Greetings people of spaaace! There's a moth flying around space here too right now. I am glad to announce a first time major success with LXC
containers! I finally had the patience to get down to dealing with, at the beginning, such an amount of debugging required and pull through. Thing is? I didn't watch a single video, I didn't do a single course online, I didn't even get any first hand advice or help! I simply forged my way through it. So I thought I would document here some of the key parts of what I discovered were things LXC
needs for Debian 12.
Also, it's worth mentioning that this summer has been going really well for advanced Linux system administration, for me. Previously, suppose it was last week, I had gotten a SELinux
Debian 12 VM configured well enough to launch to a new cloud platform. I struggled with a new one, it was Kamatera.com, and they honestly were not great. Their image init system rekt my SELinux user contexts I had setup for UID 1000
, first unprivileged user, otherwise the sysadmin_r
. I ended up paying off my balance with Digital Ocean. Yea, these guys effortlessly, programmatically, without intervention took my Debian 12 SELinux
VM and made it a server. However I ultimately didn't go with it, because it still required a LOT of work and when you upload your own image you don't get automatically ipv6
. It was going to be far too much work to do.
So anyways, about LXC
I discovered a number of new concepts, or concepts in more depth, such as Control Groups, as part of the Linux kernel. With this came the need to understand SUBUID/SUBGID
(man 5 subuid). With this concept also comes namespaces
(man 7 namespaces). Included in these things to learn I've learned a bunch of new Linux concepts and commands, which to me was very cool and a bit exciting as it's been quite a long time since I've bothered my OS in such depth 😁
One drawback about LXC
is that often if you change something serious enough you might have to reboot your host. This is aggravating to do on this public web facing server, when there's folks chatting on xmpp://wwan@muc.xmpp.packets.cc
, but I got it done. I found that apparmor, which is Debian's default (and crap imo) LSM
(linux security module), tended to cause problems, so I recommend you get apparmor configured totally, even before you work with LXC
. One of the biggest gains with my efforts was configuring unprivileged containers, meaning, having my own $USER
be able to use and work all the lxc-*
commands, and also stash the rootfs for each container in ~/.local/share/lxc/{name}/{config,rootfs}
. I sought after this because on this invaluably resourceful page it says that LXC
containers get basically no security benefits from being started under root user. I took this very seriously.

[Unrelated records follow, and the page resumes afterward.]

Lemma schedule_rows_keeps tasks st rows0 r :
  r ∈ rows0 -> r ∈ (schedule_rows tasks st rows0).2.
Proof.
  revert st rows0. induction tasks as [| task tasks IH]; intros st rows0 Hr;
    simpl; [done |].
  destruct (schedule_task day_start base_minutes trained available_operators st task) as [st' [row |]]; apply IH; [| done].
  apply elem_of_app. by left.
Qed.

Lemma schedule_rows_nonpositive tasks st rows0 task :
  task ∈ tasks -> (dt_RemainingTime task <= 0)%Q ->
  mkTask (dt_Product task) (dt_Subsystem task) (Some (dt_RemainingTime task))
  ∈ (schedule_rows tasks st rows0).2.
Proof.
  intros Hin Hle. revert st rows0.
  induction tasks as [| t tasks IH]; intros st rows0; simpl.
  - by apply elem_of_nil in Hin.
  - apply elem_of_cons in Hin as [<- | Hin].
    + rewrite schedule_task_nonpositive by done.
      apply schedule_rows_keeps, elem_of_app. right. by left.
    + destruct (schedule_task day_start base_minutes trained available_operators st t) as [st' row]. by apply IH.
Qed.







End Unscheduled.

(** C6 (tasks without remaining time), as the code has it.  A task row
    whose RemainingTime is at most 0 yields no assignment: processing it
    leaves the state of the day, and with it the assignment list, as it
    was.  The row is not dropped but carried forward unchanged: it is a row
    of the remainder table returned for the next day. *)
Theorem nonpositive_task_carried d tasks trainings stations available t h :
  t ∈ tasks -> RemainingTime t = Some h -> (h <= 0)%Q ->
  mkTask (Product t) (Subsystem t) (Some h)
  ∈ (schedule_day_with_remaining d tasks trainings stations available).2
  /\ forall day_start base trained st wc,
       schedule_task day_start base trained available st
         (mkDayTask (Product t) (Subsystem t) wc h)
       = (st, Some (mkTask (Product t) (Subsystem t) (Some h))).
Proof.
  intros Ht Hh Hle. split.
  - destruct (Z_lt_le_dec (weekday d) 5) as [Hwd | Hwd].
    + destruct (schedule_day_weekday d tasks trainings stations available Hwd)
        as (st & rows & Hrun & Hres & _ & _).
      rewrite Hres. simpl.
      destruct (day_tasks_elem tasks stations t h Ht Hh) as [wc Hwc].
      pose proof (schedule_rows_nonpositive (dt_combine d START_TIME)
                    (base_minutes_of (weekday d))
                    (filter (fun r => tr_Trained r = "Y"%string) trainings)
                    available _ (init_state (base_minutes_of (weekday d)) available)
                    [] _ Hwc Hle) as H.
      rewrite Hrun in H. done.
    + rewrite schedule_day_weekend by done. simpl.
      destruct t as [p s o]. simpl in *. by subst o.
  - intros. by apply schedule_task_nonpositive.
Qed.

Lemma nonpositive_task_carried_witness :
  let t := mkTask "P1" "S1" (Some 0%Q) in
  t ∈ [t] /\ RemainingTime t = Some 0%Q /\ (0 <= 0)%Q
  /\ t ∈ (schedule_day_with_remaining demo_monday [t] demo_training
            demo_stations demo_operators).2.
Proof.
  intros t.
  assert (H1 : t ∈ [t]) by (apply list_elem_of_singleton; reflexivity).
  assert (H2 : (0 <= 0)%Q) by apply Qle_refl.
  split; [exact H1 |]. split; [reflexivity |]. split; [exact H2 |].
  exact (proj1 (nonpositive_task_carried demo_monday [t] demo_training
                  demo_stations demo_operators t 0%Q H1 eq_refl H2)).
Defined.

(** C6 as stated fails: a task with RemainingTime 0 is a row of the
    remainder table returned by the scheduler. *)
Lemma nonpositive_task_counterexample :
  let t := mkTask "P1" "S1" (Some 0%Q) in
  schedule_day_with_remaining demo_monday [t] demo_training demo_stations
    demo_operators = ([], [t]).
Proof. vm_compute. reflexivity. Qed.




(** ** Calendar loops *)

Lemma days_in_month_range y m : 28 <= days_in_month y m <= 31.
Proof.
  unfold days_in_month.
  destruct (m =? 2); [destruct (is_leap y); lia |].
  destruct (_ || _); lia.
Qed.

(** The loop of [business_days_in_month] leaves the month before its fuel
    is used up: more fuel does not change its result. *)
Lemma business_days_loop_fuel y m f1 f2 dd acc :
  1 <= m <= 12 -> 1 <= dd <= days_in_month y m ->
  days_in_month y m - dd < Z.of_nat f1 ->
  days_in_month y m - dd < Z.of_nat f2 ->
  business_days_loop f1 m (mkdate y m dd) acc
  = business_days_loop f2 m (mkdate y m dd) acc.
Proof.
  intros Hm. revert f2 dd acc.
  induction f1 as [| f1 IH]; intros f2 dd acc Hdd H1 H2; [lia |].
  destruct f2 as [| f2]; [lia |].
  cbn [business_days_loop]. cbn [month]. rewrite Z.eqb_refl.
  unfold next_day. cbn [day month year].
  destruct (dd <? days_in_month y m) eqn:Hlt.
  - apply IH; lia.
  - destruct (m <? 12) eqn:H12.
    + destruct f1, f2; cbn [business_days_loop month];
        try (destruct (m + 1 =? m) eqn:E; [lia |]); done.
    + destruct f1, f2; cbn [business_days_loop month];
        try (destruct (1 =? m) eqn:E; [lia |]); done.
Qed.

Lemma business_days_in_month_fuel y m (k : nat) :
  1 <= m <= 12 ->
  business_days_loop (32 + k) m (mkdate y m 1) [] = business_days_in_month y m.
Proof.
  intros Hm. pose proof (days_in_month_range y m).
  apply business_days_loop_fuel; lia.
Qed.

(** ** The weekly pool *)

Lemma subs_by_prod_fold times_df (m : gmap string (list string)) p :
  fold_left (fun m r =>
    <[tm_Product r := default [] (m !! tm_Product r) ++ [tm_Subsystem r]]> m)
    times_df m !! p
  = match map tm_Subsystem (filter (fun x => tm_Product x = p) times_df) with
    | [] => m !! p
    | l => Some (default [] (m !! p) ++ l)
    end.
Proof.
  revert m. induction times_df as [| x rest IH]; intros m; simpl; [done |].
  rewrite IH, filter_cons. destruct (decide (tm_Product x = p)) as [<- | Hne].
  - rewrite lookup_insert_eq. simpl.
    destruct (map _ _); simpl; [done | by rewrite <- app_assoc].
  - by rewrite lookup_insert_ne.
Qed.

Lemma subs_by_prod_lookup times_df p :
  subs_by_prod times_df !! p
  = match map tm_Subsystem (filter (fun x => tm_Product x = p) times_df) with
    | [] => None
    | l => Some l
    end.
Proof.
  unfold subs_by_prod. rewrite subs_by_prod_fold, lookup_empty.
  by destruct (map _ _).
Qed.

Lemma times_of_key times_df p s t :
  filter (fun x => tm_Product x = p) times_df = [mkTimes p s t] ->
  filter (fun x => same_key p s (tm_Product x) (tm_Subsystem x) = true) times_df
  = [mkTimes p s t].
Proof.
  intros H.
  rewrite (list_filter_iff _
             (fun x => tm_Subsystem x = s /\ tm_Product x = p)).
  - rewrite <- list_filter_filter, H, filter_cons. simpl.
    by rewrite decide_True.
  - intros x. unfold same_key. rewrite andb_true_iff, !bool_decide_eq_true.
    split; intros []; split; congruence.
Qed.

(** C7 (pool scenario).  With multiplier 1, one demand row of Quantity 20
    for the target month, one row of the time table for its product and a
    target month of 20 business days, the daily target is 1 and the pool
    holds exactly 5 tasks of that subsystem, each with its standard
    time. *)
Theorem weekly_pool_scenario demand_df times_df target_date r p s t :
  month_demand demand_df (year target_date) (month target_date) = [r] ->
  dm_Product r = p -> dm_Quantity r == 20 ->
  filter (fun x => tm_Product x = p) times_df = [mkTimes p s t] ->
  length (business_days_in_month (year target_date) (month target_date))
  = 20%nat ->
  daily_target (Qceiling (dm_Quantity r * 1)) 20 = 1
  /\ make_weekly_task_pool demand_df times_df target_date 1
     = Returned (replicate 5 (mkPool p s (Some t))).
Proof.
  intros Hm Hp Hq Ht Hb.
  assert (Hqty : Qceiling (dm_Quantity r * 1) = 20).
  { rewrite (Qceiling_comp _ (inject_Z 20)); [apply Qceiling_Z |].
    rewrite Hq. reflexivity. }
  split; [by rewrite Hqty |].
  unfold make_weekly_task_pool. rewrite Hm, Hb. simpl.
  unfold pool_rows_of. rewrite Hp, subs_by_prod_lookup, Ht, Hqty. simpl.
  unfold merge_left. simpl.
  rewrite (times_of_key _ _ _ _ Ht). done.
Qed.

Lemma weekly_pool_scenario_witness :
  month_demand demo_demand 2021 2 = [mkDemand 2021 2 "P1" 20]
  /\ 20 == 20
  /\ filter (fun x => tm_Product x = "P1"%string) demo_times
     = [mkTimes "P1" "S1" (5 # 2)]
  /\ length (business_days_in_month 2021 2) = 20%nat
  /\ daily_target (Qceiling (20 * 1)) 20 = 1
  /\ make_weekly_task_pool demo_demand demo_times demo_monday 1
     = Returned (replicate 5 (mkPool "P1" "S1" (Some (5 # 2)%Q))).
Proof.
  assert (H1 : month_demand demo_demand (year demo_monday) (month demo_monday)
               = [mkDemand 2021 2 "P1" 20]) by reflexivity.
  assert (H2 : 20 == 20) by reflexivity.
  assert (H3 : filter (fun x => tm_Product x = "P1"%string) demo_times
               = [mkTimes "P1" "S1" (5 # 2)]) by reflexivity.
  assert (H4 : length (business_days_in_month (year demo_monday)
                         (month demo_monday)) = 20%nat)
    by (vm_compute; reflexivity).
  split; [exact H1 |]. split; [exact H2 |]. split; [exact H3 |].
  split; [exact H4 |].
  exact (weekly_pool_scenario demo_demand demo_times demo_monday
           (mkDemand 2021 2 "P1" 20) "P1" "S1" (5 # 2) H1 eq_refl H2 H3 H4).
Defined.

I'll let you know of a very hard to find bit of information, and I'll be happy to put it here for my own future reference, but something confuses the Debian kernel or somesuch where cgroup version 1 is what it prefers, otherwise it COMPLETELY ruins LXC, and I wasn't really able to find anything that stood out, and came across a forum page where somebody asked for help, and the one line of that whole page that matters incredibly is to put systemd.unified_cgroup_hierarchy=0
in GRUB_CMDLINE_LINUX_DEFAULT=""
, then ofc run update-grub and reboot. What this does is disable cgroups v2, where the heirarchy for all the groups is unified, and apparently this is better, but disabling that made my stuff sing, and I was ever stoked. Perhaps there's some way to improve my setup and use v2 cgroups 🤔
Hmmmm... I'm trying to think about what else is worth mentioning, eh, I suppose my lxc.idmap
config was much simpler than I was struggling with a week or more ago. It was simply to have in /etc/subuid (and /etc/subgid too exact same) username:100000:65536 and the lxc.idmap to correspond to it like lxc.idmap = u 0 100000 65535
, same for group, BUT *NOTE:* I did in fact have some errors when I tried to use only 10000 and 20000 UID's (which is the last number for both /etc/subuid, and lxc.idmap in /etc/lxc/default.conf || ~/.config/lxc/default.conf) and INDEED, or at least on Debian 12, you NEED the full 65536 UID/GID's, no doubt.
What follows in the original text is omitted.